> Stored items
(* ===== verification/CodedStream.v ===== *)
(** * Reading the wire format ([deps/protobuf/.../io/coded_stream])

    [CodedInputStream]: the current chunk of the underlying stream, two pointers
    into it, the limits of the message that is read, and the counters.  A pointer
    is an index of the chunk; a null pointer is index 0 of an empty chunk.  Bytes
    beyond [buffer_end_] are not read, even where the chunk goes on behind it.
    Log output and the warnings of debug builds are left out; the machine is
    little-endian, and holds an [int] in 32 bits. *)
From S2P Require Import Prelude Varint ZeroCopyStream.
#[local] Open Scope Z_scope.

Definition kDefaultTotalBytesLimit : Z := INT_MAX.
Definition default_recursion_limit_ : Z := 100.

Record CodedInputStream (I : Type) := mkStream {
  input_ : option I;
  chunk : list Z;
  buffer_ : Z;
  buffer_end_ : Z;
  total_bytes_read_ : Z;
  overflow_bytes_ : Z;
  last_tag_ : Z;
  legitimate_message_end_ : bool;
  current_limit_ : Z;
  buffer_size_after_limit_ : Z;
  total_bytes_limit_ : Z;
  recursion_budget_ : Z;
  recursion_limit_ : Z
}.
Arguments mkStream {I}.
Arguments input_ {I}.
Arguments chunk {I}.
Arguments buffer_ {I}.
Arguments buffer_end_ {I}.
Arguments total_bytes_read_ {I}.
Arguments overflow_bytes_ {I}.
Arguments last_tag_ {I}.
Arguments legitimate_message_end_ {I}.
Arguments current_limit_ {I}.
Arguments buffer_size_after_limit_ {I}.
Arguments total_bytes_limit_ {I}.
Arguments recursion_budget_ {I}.
Arguments recursion_limit_ {I}.

(** The bytes of [l] from index [first] up to index [last]. *)
Definition slice (first last : Z) (l : list Z) : list Z := take (Z.to_nat (last - first)) (drop (Z.to_nat first) l).

(** Four or eight bytes, the lowest first. *)
Definition little_endian (bytes : list Z) : Z := foldr (fun b v => b + 256 * v) 0 bytes.

Section Stream.
Context {I : Type} `{ZeroCopyInputStream I}.
Local Abbreviation stream := (CodedInputStream I).
Implicit Types s : stream.
(** The unrolled reading of up to four bytes computes without wrapping round. *)
Lemma add_bytes_spec n i r buffer pos :
  Forall byte buffer -> (i + n <= 4)%nat -> 0 <= r < 2 ^ (7 * Z.of_nat i) -> ends_inside n (drop pos buffer) ->
  add_bytes (shifts_from i n) r buffer pos =
    Ok (match varint n (drop pos buffer) with
        | Some (v, k) => (Some (r + v * 2 ^ (7 * Z.of_nat i)), r + v * 2 ^ (7 * Z.of_nat i), (pos + k)%nat)
        | None => (None, r + low_bits n (drop pos buffer) * 2 ^ (7 * Z.of_nat i), (pos + n)%nat)
        end).
Proof.
  intros Hb. revert i r pos. induction n as [|n IH]; intros i r pos Hi Hr He.
  { cbn [shifts_from seq fmap list_fmap add_bytes varint low_bits]. by rewrite Nat.add_0_r, Z.mul_0_l, Z.add_0_r. }
  apply ends_inside_cons in He as (b & l & El & He).
  cbn [shifts_from seq fmap list_fmap add_bytes]. rewrite lookup_drop_0, El. cbn [lookup list_lookup in_bounds mbind outcome_bind].
  assert (byte b) as Hbb by (apply (Forall_drop _ pos) in Hb; rewrite El in Hb; by apply Forall_inv in Hb).
  assert (drop (S pos) buffer = l) as El' by (by rewrite <- Nat.add_1_r, <- drop_drop, El).
  rewrite last_byte_spec, !Z.shiftl_mul_pow2 by (done || lia). unfold byte in Hbb.
  assert (2 ^ (7 * Z.of_nat (S i)) = 128 * 2 ^ (7 * Z.of_nat i)) as Ep.
  { replace (7 * Z.of_nat (S i)) with (7 + 7 * Z.of_nat i) by lia. by rewrite Z.pow_add_r by lia. }
  assert (2 ^ (7 * Z.of_nat i) <= 2 ^ 21) by (apply Z.pow_le_mono_r; lia).
  rewrite u32_small by nia. cbn [varint low_bits]. destruct (Z.ltb_spec b 128).
  { do 2 f_equal. f_equal. lia. }
  rewrite u32_small by nia. change ((fun j => 7 * Z.of_nat j) <$> seq (S i) n) with (shifts_from (S i) n).
  rewrite IH; [|lia|nia|rewrite El'; auto]. rewrite El', Ep.
  set (P := 2 ^ (7 * Z.of_nat i)).
  assert (forall v, r + b * P - 0x80 * P + v * (128 * P) = r + (b - 128 + 128 * v) * P) as E by (intros; ring).
  destruct (varint n l) as [[v k]|]; rewrite E; do 2 f_equal; lia.
Qed.

Lemma varint_of_parts_spec p0 p1 p2 : 0 <= p0 < 2 ^ 28 -> 0 <= p1 < 2 ^ 28 ->
  varint_of_parts p0 p1 p2 = u64 (p0 + p1 * 2 ^ 28 + p2 * 2 ^ 56).
Proof.
  intros H0 H1. unfold varint_of_parts. rewrite !Z.shiftl_mul_pow2 by lia. rewrite (lor_u64 p0) by lia.
  rewrite u64_small by lia. apply lor_u64; lia.
Qed.

Lemma ends_none n l : ends_inside n l -> varint n l = None -> (n <= length l)%nat.
Proof. by intros [?|?]. Qed.

Lemma ends_prefix n m l : ends_inside (n + m) l -> ends_inside n l.
Proof.
  intros He. destruct (varint n l) as [r|] eqn:E; [right; by rewrite E|]. left.
  destruct He as [Hl|Hv]; [lia|]. revert l E Hv. induction n as [|n IH]; intros l E Hv; [lia|].
  destruct l as [|b l]; [done|]. simpl in *. destruct (b <? 128); [done|].
  destruct (varint n l) as [[]|] eqn:E'; [done|]. destruct (varint (n + m) l) as [[]|] eqn:E2; [|done].
  specialize (IH l E' ltac:(by rewrite E2)). lia.
Qed.

Lemma array64_spec l : Forall byte l -> ends_inside 10 l ->
  ReadVarint64FromArray l = Ok (match varint 10 l with Some (v, n) => Some (u64 v, n) | None => None end).
Proof.
  intros Hl He. unfold ReadVarint64FromArray. change [0; 7; 14; 21] with (shifts_from 0 4). change [0; 7] with (shifts_from 0 2).
  assert (forall v, u64 v = u64 (v + 0 * 2 ^ 28 + 0 * 2 ^ 56)) as Hz by (intros; f_equal; lia).
  rewrite add_bytes_spec; [|done|lia|simpl; lia|rewrite drop_0; by apply (ends_prefix 4 6)]. rewrite drop_0. cbn [mbind outcome_bind].
  change 10%nat with (4 + 6)%nat in *. destruct (varint 4 l) as [[v k]|] eqn:E0.
  { rewrite (varint_some_more 4 6 l _ E0). apply varint_range in E0 as (Hr & _); [|done].
    rewrite varint_of_parts_spec by (simpl in *; lia). do 3 f_equal; try lia; f_equal; simpl; lia. }
  pose proof (low_bits_range 4 l Hl E0) as H0. destruct (varint_split 4 6 l He E0) as [He1 ->].
  change (0 + 4)%nat with 4%nat. rewrite add_bytes_spec; [|done|lia|simpl; lia|by apply (ends_prefix 4 2)]. cbn [mbind outcome_bind].
  pose proof (Forall_drop _ 4 _ Hl) as Hl1. change 6%nat with (4 + 2)%nat in *. set (l1 := drop 4 l) in *.
  destruct (varint 4 l1) as [[v k]|] eqn:E1.
  { rewrite (varint_some_more 4 2 l1 _ E1). apply varint_range in E1 as (Hr & _); [|done].
    rewrite varint_of_parts_spec by (simpl in *; lia). do 3 f_equal; try lia; f_equal; simpl; lia. }
  pose proof (low_bits_range 4 l1 Hl1 E1) as H1. destruct (varint_split 4 2 l1 He1 E1) as [He2 ->].
  rewrite add_bytes_spec; [|done|lia|simpl; lia|rewrite <- drop_drop; done]. cbn [mbind outcome_bind].
  rewrite <- drop_drop. fold l1. destruct (varint 2 (drop 4 l1)) as [[v k]|]; [|done].
  rewrite varint_of_parts_spec by (simpl in *; lia). do 3 f_equal; try lia; f_equal; simpl; lia.
Qed.
Lemma skip_delimited tag s : good s ->
  (forall bytes, skippable (recursion_budget_ s) tag bytes <-> exists size body, bytes = size ++ body /\
    whole u32 size (Z.of_nat (length body)) /\ Z.of_nat (length body) <= INT_MAX) ->
  field_reader ('(length, s) ← CodedStream.ReadVarint32 s;
    match length with
    | Some length => CodedStream.Skip (i32 length) s
    | None => Ok (false, s)
    end) tag s.
Proof using LawfulInput0.
  intros Hg Hinv. destruct (ReadVarint32_spec s Hg) as [s1 Hs1].
  destruct (a_varint u32 (avail s)) as [[v n]|] eqn:E.
  2:{ destruct Hs1 as [-> _]. exists false, s1. split; [done|]. split; [done|]. intros bytes more Ea Hs.
      destruct (proj1 (Hinv bytes) Hs) as (size & body & -> & Hw & _). rewrite <- app_assoc in Ea.
      by rewrite Ea, (whole_app _ _ _ _ Hw) in E. }
  destruct Hs1 as (-> & Hn & Hm). cbn [mbind outcome_bind].
  assert (0 <= v < 2 ^ 32) as Hv.
  { unfold a_varint in E. destruct (varint 10 (avail s)) as [[]|]; [|done]. injection E as <- _. apply u32_range. }
  assert (forall bytes more, avail s = bytes ++ more -> skippable (recursion_budget_ s) tag bytes ->
    exists size body, bytes = size ++ body /\ length size = n /\ Z.of_nat (length body) = v /\ v <= INT_MAX /\ avail s1 = body ++ more) as Hinv'.
  { intros bytes more Ea Hs. destruct (proj1 (Hinv bytes) Hs) as (size & body & -> & Hw & Hl). exists size, body. split; [done|].
    rewrite <- app_assoc in Ea. rewrite Ea, (whole_app _ _ _ _ Hw) in E. injection E as <- <-.
    rewrite (avail_moved _ _ _ Hm), Ea, drop_app_length. done. }
  unfold INT_MAX in *. destruct (Z.leb_spec v (2 ^ 31 - 1)) as [Hle|Hgt].
  - unfold i32. rewrite signed_small by lia. destruct (Skip_spec v s1 (moved_good _ _ _ Hm) ltac:(lia)) as (s2 & -> & Hm2).
    destruct (Z.leb_spec v (Z.of_nat (length (avail s1)))) as [Hl|Hl]; (eexists _, s2; split; [done|]; split).
    + intros _. exists (take n (avail s) ++ take (Z.to_nat v) (avail s1)), (drop (Z.to_nat v) (avail s1)).
      rewrite <- app_assoc, take_drop, (avail_moved _ _ _ Hm), take_drop. split; [done|]. rewrite <- (avail_moved _ _ _ Hm).
      rewrite length_app, !length_take_le by lia. split; [|by eapply moved_trans].
      apply Hinv. eexists _, _. split; [done|]. rewrite length_take_le, Z2Nat.id by lia. split; [|done].
      eapply whole_take; [by apply avail_bytes|done].
    + intros bytes more Ea Hs. destruct (Hinv' bytes more Ea Hs) as (size & body & -> & <- & <- & _). split; [done|].
      rewrite length_app. rewrite Nat2Z.id in Hm2. by eapply moved_trans.
    + done.
    + intros bytes more Ea Hs. destruct (Hinv' bytes more Ea Hs) as (size & body & -> & <- & <- & _ & Eb).
      rewrite Eb, length_app in Hl. lia.
  - assert (i32 v < 0) as Hneg.
    { unfold i32, signed. rewrite Z.mod_small by lia. rewrite (proj2 (Z.ltb_ge _ _)) by lia. lia. }
    unfold CodedStream.Skip. rewrite (proj2 (Z.ltb_lt _ _)) by done. exists false, s1. split; [done|]. split; [done|].
    intros bytes more Ea Hs. destruct (Hinv' bytes more Ea Hs) as (size & body & _ & _ & _ & Hl & _). lia.
Qed.
Lemma skip_past_the_end_witness :
  exists i', InAdaptor.Skip 5 (new_FileInputStream (mkSource [1; 2; 3] false true) 4) = Ok (true, i') /\
    InAdaptor.backup_bytes_ i' = 0 /\ source_rest (file_ (InAdaptor.copying_stream_ i')) = [].
Proof.
  by apply (skip_past_the_end (RI := file_input) 5 (new_FileInputStream (mkSource [1; 2; 3] false true) 4) (mkSource [] false true)).
Defined.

> TASK TO CARRY OUT
Return, exactly, the lines from the first line of the records above to the line containing "into it, the", both included.

> RESPONSE AREA
(* ===== verification/CodedStream.v ===== *)
(** * Reading the wire format ([deps/protobuf/.../io/coded_stream])

    [CodedInputStream]: the current chunk of the underlying stream, two pointers
    into it, the limits of the message that is read, and the counters.  A pointer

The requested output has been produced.